[Stored data]
------------------------------------
(** * OpenBR, plugins/independent.cpp

    A shallow embedding of the four components of [independent.cpp]:

    - [Downsample], the stratified sampler (a static function);
    - [DownsampleTrainingTransform], which samples before it trains;
    - [IndependentTransform], one clone of a transform per matrix of a
      template;
    - [SingletonTransform], a transform shared through static hash tables.

    The first part of the file holds the definitions, module by module in
    the order of the source; the second part holds the properties. *)

From stdpp Require Import gmap strings list sorting.
From Stdlib Require Import ZArith Lia QArith.
Open Scope Z_scope.

(** ** Templates

    A [Template] is a [QList<cv::Mat>] that carries a [File] (the metadata)
    in its member [file].  Matrices and files are opaque to this source
    file, which reads a file only through [File::get]. *)

Record Template (File Mat : Type) : Type := mkTemplate {
  file : File;
  mats : list Mat
}.
Arguments mkTemplate {File Mat} _ _.
Arguments file {File Mat} _.
Arguments mats {File Mat} _.

Abbreviation TemplateList File Mat := (list (Template File Mat)).

(** ** Outcomes

    A call either returns or ends the program: a null pointer is
    dereferenced, an integer is divided by zero, a [QList] is indexed out
    of its range, or [File::get] finds no value under a key and calls
    [qFatal]. *)

Inductive Fault : Type :=
| NullDereference
| DivisionByZero
| IndexOutOfRange
| MissingKey.

Inductive Run (A : Type) : Type :=
| Ok (a : A)
| Abort (f : Fault).
Arguments Ok {A} _.
Arguments Abort {A} _.

#[global] Instance Fault_eq_dec : EqDecision Fault.
Proof. solve_decision. Defined.

#[global] Instance Run_eq_dec {A : Type} `{EqDecision A} : EqDecision (Run A).
Proof. solve_decision. Defined.

#[global] Instance Run_ret : MRet Run := λ A a, Ok a.
#[global] Instance Run_bind : MBind Run := λ A B k m,
  match m with
  | Ok a => k a
  | Abort f => Abort f
  end.

(** ** C++ [int] *)

Module Int.

Definition INT_MAX : Z := 2147483647.
Definition INT_MIN : Z := -2147483648.

(** Two's complement reduction of a mathematical integer to 32 bits. *)
Definition wrap (x : Z) : Z := (x + 2 ^ 31) `mod` 2 ^ 32 - 2 ^ 31.

Definition add (x y : Z) : Z := wrap (x + y).
Definition sub (x y : Z) : Z := wrap (x - y).

(** [abs(x)] of <cstdlib>; the one value without a positive counterpart,
    [INT_MIN], comes back unchanged on two's complement machines. *)
Definition abs (x : Z) : Z := wrap (Z.abs x).

(** [a % b] ends the program when [b] is zero; the remainder truncates
    toward zero. *)
Definition rem (a b : Z) : Run Z :=
  if decide (b = 0) then Abort DivisionByZero else Ok (Z.rem a b).

End Int.

(** ** Qt containers

    A [QList] is a list.  Its [size()] is an [int]: a [QList] holds at
    most [INT_MAX] elements, so the size is the length and a counter that
    counts elements of a [QList] does not overflow. *)

Definition QList_size {A : Type} (l : list A) : Z := Z.of_nat (length l).

(** [l.mid(0, len)]: a negative [len], or one that reaches past the end,
    means up to the end. *)
Definition QList_mid0 {A : Type} (l : list A) (len : Z) : list A :=
  if decide (len < 0 ∨ QList_size l < len) then l
  else take (Z.to_nat len) l.

(** [QMap<QString,int>::keys()]: the keys in ascending order. *)
Definition QMap_keys (m : gmap string Z) : list string :=
  merge_sort String.le (elements (dom m)).

(** ** What the source takes from its surroundings

    [File] is declared in openbr_plugin.h.  The source reads a file with
    [get<QString>(key)], which is fatal when the key has no value, and
    with [get<bool>(key, defaultValue)]; [File_default] is [File()]. *)

Class FileOps (File : Type) : Type := {
  File_default : File;
  File_get_QString : File → string → Run string;
  File_get_bool : File → string → bool → bool
}.

(** The three uses of the [float] parameter [fraction]: the comparisons
    [fraction >= 1] and [fraction < 1] (both false for a NaN), and the
    [int] to which the product [size * fraction] is converted. *)
Class FloatOps (F : Type) : Type := {
  float_ge_1 : F → bool;
  float_lt_1 : F → bool;
  int_times_float : Z → F → Z
}.

(** [std::random_shuffle]: the outcome depends on the state of the
    generator behind [rand()], which it advances. *)
Class RandomOps (Rng : Type) : Type := {
  random_shuffle : ∀ {A : Type}, list A → Rng → list A * Rng
}.

(** The virtual functions of [br::Transform] that the source calls, for
    objects of type [T]: the member [trainable], [clone()], [train(data)],
    [project(src, dst)] (which writes into [dst], a reference that
    already holds a template), [store(stream)] (which appends bytes) and
    [load(stream)] (which reads bytes from the front). *)
Class TransformOps (File Mat T : Type) : Type := {
  Transform_trainable : T → bool;
  Transform_clone : T → T;
  Transform_train : T → TemplateList File Mat → T;
  Transform_project : T → Template File Mat → Template File Mat → Template File Mat;
  Transform_store : T → list Z;
  Transform_load : T → list Z → T * list Z
}.

(** ** Downsample *)

Module Sampler.
Section Downsample.
Context {File Mat F Rng : Type}.
Context `{!FileOps File, !FloatOps F, !RandomOps Rng}.

(** [File::get<QString>(templates, key)]: the value of every template, in
    the order of the list. *)
Fixpoint File_get_all (templates : TemplateList File Mat) (key : string)
    : Run (list string) :=
  match templates with
  | [] => Ok []
  | t :: ts =>
      l ← File_get_QString (file t) key;
      ls ← File_get_all ts key;
      Ok (l :: ls)
  end.

(** [t.file.get<bool>("FTE", false)]: the template is flagged as a failure
    to enroll. *)
Definition FTE (t : Template File Mat) : bool :=
  File_get_bool (file t) "FTE" false.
------------------------------------
# [What this task involves]
After locating the line containing "(** ** Downsample *)", write out that line and all remaining lines of the records exactly, with nothing added.

# [Answer below]
(** ** Downsample *)

Module Sampler.
Section Downsample.
Context {File Mat F Rng : Type}.
Context `{!FileOps File, !FloatOps F, !RandomOps Rng}.

(** [File::get<QString>(templates, key)]: the value of every template, in
    the order of the list. *)
Fixpoint File_get_all (templates : TemplateList File Mat) (key : string)
    : Run (list string) :=
  match templates with
  | [] => Ok []
  | t :: ts =>
      l ← File_get_QString (file t) key;
      ls ← File_get_all ts key;
      Ok (l :: ls)
  end.

(** [t.file.get<bool>("FTE", false)]: the template is flagged as a failure
    to enroll. *)
Definition FTE (t : Template File Mat) : bool :=
  File_get_bool (file t) "FTE" false.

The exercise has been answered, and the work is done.